Dataset records:
▼

(* ===== verification/Capabilities.v ===== *)
(** * Capabilities: capability discovery and the fail-closed mutation gate

    [crates/center-core/src/cloud/capabilities.rs]: observations of what a
    provider account may do, their validation, the snapshot a discovery leaves
    and the evaluation of requirements against it.  The size of the JSON encoding
    of a snapshot is a parameter. *)

From Stdlib Require Import ZArith Ascii String Lia.
From S2P Require Import Prelude Text Core Json BTree NetAddr Dns ZoneLifecycle CloudAccounts.

Definition CAPABILITY_CONTRACT_VERSION : Z := 1.
Definition MAX_REGION_LEN : Z := 128.
Definition MAX_REVISION_LEN : Z := 512.
Definition MAX_DISCOVERY_TOKEN_LEN : Z := 512.
Definition MAX_EXTERNAL_ID_LEN : Z := 1024.
Definition MAX_DIAGNOSTIC_CODE_LEN : Z := 128.
Definition MAX_DIAGNOSTIC_MESSAGE_LEN : Z := 2048.
Definition MAX_CAPABILITIES_PER_REPORT : Z := 256.
Definition MAX_ISSUES_PER_REPORT : Z := 128.
Definition MAX_SNAPSHOT_SERIALIZED_BYTES : Z := 512 * 1024.

Definition SanitizedCapabilityCode_validate (value : string) : CoreResult () :=
  validate_text value "capability diagnostic code" MAX_DIAGNOSTIC_CODE_LEN.
Definition SanitizedCapabilityMessage_validate (value : string) : CoreResult () :=
  validate_text value "capability diagnostic message" MAX_DIAGNOSTIC_MESSAGE_LEN.
Definition ProviderRegion_validate (value : string) : CoreResult () :=
  validate_text value "provider region" MAX_REGION_LEN.
Definition DiscoveryToken_validate (value : string) : CoreResult () :=
  validate_text value "capability discovery token" MAX_DISCOVERY_TOKEN_LEN.
Definition validate_optional_bounded_text (value : option string) (kind : string) (max_len : Z) :
    CoreResult () := validate_option (λ v, validate_text v kind max_len) value.
Lemma superseded_discovery_cannot_commit_witness :
  ∃ r s', run demo_handle (@then_put demo_codec id id _ (@begin_discovery demo_codec id id demo_key 1 (Some "r1"))
    demo_key demo_fence demo_snapshot) demo_one = (r, s') ∧ is_ok r.1 = true ∧ r.2 ≠ Ok Stored.
Proof.
  destruct (run demo_handle (@then_put demo_codec id id _ (@begin_discovery demo_codec id id demo_key 1 (Some "r1"))
    demo_key demo_fence demo_snapshot) demo_one) as [r s'] eqn:Hrun.
  exists r, s'. assert (is_ok r.1 = true) as Hok.
  { change r with (r, s').1. rewrite <- Hrun. vm_compute. reflexivity. }
  split_and!; [reflexivity|exact Hok|].
  destruct (@superseded_discovery_cannot_commit demo_codec demo_snapshot_codec_laws id id demo_kube demo_api demo_laws
    demo_key demo_name demo_fence demo_snapshot demo_one) as [Hsafe _].
  - vm_compute. reflexivity.
  - eexists _, _. split_and!; [vm_compute; reflexivity|vm_compute; reflexivity|vm_compute; discriminate].
  - refine (exec_safe capi _ _ _ _ _ _ _ _ (Hsafe 1%Z (Some "r1")) _ Hok).
    + intros s. apply rtc_refl.
    + apply (run_exec _ demo_handle); [apply demo_handle_capi|exact Hrun].
Defined.
Definition finished (s : shared) (i : nat) : Prop :=
  ds_arcs s !! i = None ∧ i ∉ ds_permits s ∧ ∀ f, ds_gates s !! f ≠ Some i.
Lemma drop_task_ok i s :
  disc_ok s → disc_ok (drop_task i s) ∧ finished (drop_task i s) i ∧ ∀ j, j ≠ i → others j s (drop_task i s).
Proof.
  intros Ok. split; [|split].
  - by apply (drop_permits_ok i (leave i s)), leave_ok.
  - split; [apply lookup_delete_eq|]. split; [cbn; set_solver|].
    by intros f [_ Hne]%leave_gates.
  - intros j Hj. etrans; [by apply (others_leave i)|]. by apply (others_drop_permits i j (leave i s)).
Qed.

Lemma write_result_ok f r s fl :
  disc_ok s → ds_heap s !! f = Some fl → fl_result fl = None → produced (history s) (fl_key fl) r →
  disc_ok (with_result f r s).
Proof.
  intros Ok Hf Hn Hp. assert (∀ h fl', ds_heap (with_result f r s) !! h = Some fl' →
    (h = f ∧ fl' = mkFlight (fl_key fl) (Some r)) ∨ (h ≠ f ∧ ds_heap s !! h = Some fl')) as Hh.
  { intros h fl'. cbn. rewrite lookup_alter. case_decide as E; [subst|by right].
    rewrite Hf. intros [= <-]. by left. }
  split; try apply Ok.
  - intros h [fl' [[-> _]|[_ Hl]]%Hh]; apply Ok; by eexists.
  - intros k h Hk. destruct (ok_listed _ Ok _ _ Hk) as (fl'&Hl&Hk'). cbn. rewrite lookup_alter.
    case_decide; [subst; rewrite Hl; by eexists|by exists fl'].
  - intros i h Hi. cbn. rewrite lookup_alter. destruct (ok_arcs _ Ok _ _ Hi) as [fl' Hl].
    case_decide; [subst; rewrite Hl; by eexists|by exists fl'].
  - intros i h fl' Hi [[-> ->]|[_ Hl]]%Hh; [done|]. by eapply (ok_open s).
  - intros h fl' r' [[-> ->]|[_ Hl]]%Hh; [by intros [= <-]|]. by eapply (ok_results s).
Qed.
Lemma others_write i j f r s : ds_gates s !! f = Some i → j ≠ i → others j s (with_result f r s).
Proof.
  intros Hg Hj. apply kept_others; [done|]. split; try done. intros h fl Hh. cbn. rewrite lookup_alter. case_decide.
  - subst. rewrite Hh. eexists. split_and!; [done|done|by eexists|]. intros Hg'. congruence.
  - by exists fl.
Qed.
Lemma lock_ok i f s :
  disc_ok s → ds_arcs s !! i = Some f → ds_gates s !! f = None → disc_ok (with_gates (<[f := i]> (ds_gates s)) s).
Proof.
  intros Ok Hi Hf. split; try apply Ok. intros g j. cbn. intros [[<- <-]|[_ Hg]]%lookup_insert_Some; [done|]. by apply Ok.
Qed.
Lemma others_lock i j f s : ds_gates s !! f = None → j ≠ i → others j s (with_gates (<[f := i]> (ds_gates s)) s).
Proof.
  intros Hf Hj. apply kept_others; [done|]. split; try done; cbn.
  - intros g. rewrite lookup_insert_Some. split; [by intros [[? ?]|[? ?]]|]. intros Hg. right. split; [|done].
    intros ->. congruence.
  - intros g fl Hg. by exists fl.
Qed.

(** ** Guards *)

(** At work: under the gate of an unfinished flight of the key, with a permit. *)
Definition at_work (i : nat) (key : FlightKey) (s : shared) : Prop :=
  i ∈ ds_permits s ∧ ∃ f fl, ds_gates s !! f = Some i ∧ ds_heap s !! f = Some fl ∧ fl_key fl = key ∧ fl_result fl = None.
(** The calls to the store and the provider, after the answers [mine].  The one that
    is not work is the lookup in the cache, with which a request may start. *)
Definition works (mine : list (event disc_call)) {X} (e : disc_call X) : bool :=
  match e with
  | StoreBegin _ _ _ | StorePut _ _ _ | Resolve _ | Discover _ => true
  | StoreGet _ => match mine with [] => false | _ => true end
  | _ => false
  end.

Context (keys : nat → FlightKey).
Definition guard (i : nat) (X : Type) (e : disc_call X) (s : shared) : Prop :=
  match e with
  | JoinFlight _ => ds_arcs s !! i = None
  | LockGate f => ds_arcs s !! i = Some f
  | WriteResult f r => ds_gates s !! f = Some i ∧ ∃ fl, ds_heap s !! f = Some fl ∧ fl_result fl = None ∧ produced (history s) (fl_key fl) r
  | ForgetFlight _ f => ∃ fl, ds_heap s !! f = Some fl ∧ is_Some (fl_result fl)
  | _ => works (own i s) e = true → at_work i (keys i) s
  end.

Lemma disc_call_ok i X (e : disc_call X) s x s' :
  disc_ok s → guard i X e s → disc_port i X e s x s' → disc_ok s' ∧ ∀ j, j ≠ i → others j s s'.
Proof.
  intros Ok Hg Hx.
  destruct e; cbn [disc_port guard] in *;
    try (subst s'; split; [by apply ok_logged|]; intros; by apply others_logged).
  - by destruct (join_ok i key s x s' Ok Hg Hx) as (?&?&_).
  - destruct Hx as [Hf ->]. split; [by apply lock_ok|]. intros. by apply others_lock.
  - destruct Hx as [_ ->]. by split.
  - subst s'. destruct Hg as (Hf&fl&Hfl&Hn&Hp). split; [by eapply write_result_ok|]. intros. by eapply others_write.
  - subst s'. destruct Hg as (fl&Hfl&Hr). split; [by eapply forget_ok|]. intros j Hj.
    apply kept_others; [done|]. split; try done. intros h fl' Hh. by exists fl'.
  - destruct Hx as (_&Hs&->). split.
    + apply (permits_ok i); [done| |done]. rewrite size_union_alt, size_singleton.
      assert (size (ds_permits s ∖ {[i]}) <= size (ds_permits s)) by (apply subseteq_size; set_solver). lia.
    + intros j Hj. apply (others_permits i); [done|]. set_solver.
  - subst s'. split; [by apply drop_permits_ok|]. intros. by apply others_drop_permits.
  - subst s'. split; [by apply leave_ok|]. intros. by apply others_leave.
Qed.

▲

How to complete this task: Every line with "reflexivity" in it should be copied from the entries above.

Task result:
  { change r with (r, s').1. rewrite <- Hrun. vm_compute. reflexivity. }
  split_and!; [reflexivity|exact Hok|].
  - vm_compute. reflexivity.
  - eexists _, _. split_and!; [vm_compute; reflexivity|vm_compute; reflexivity|vm_compute; discriminate].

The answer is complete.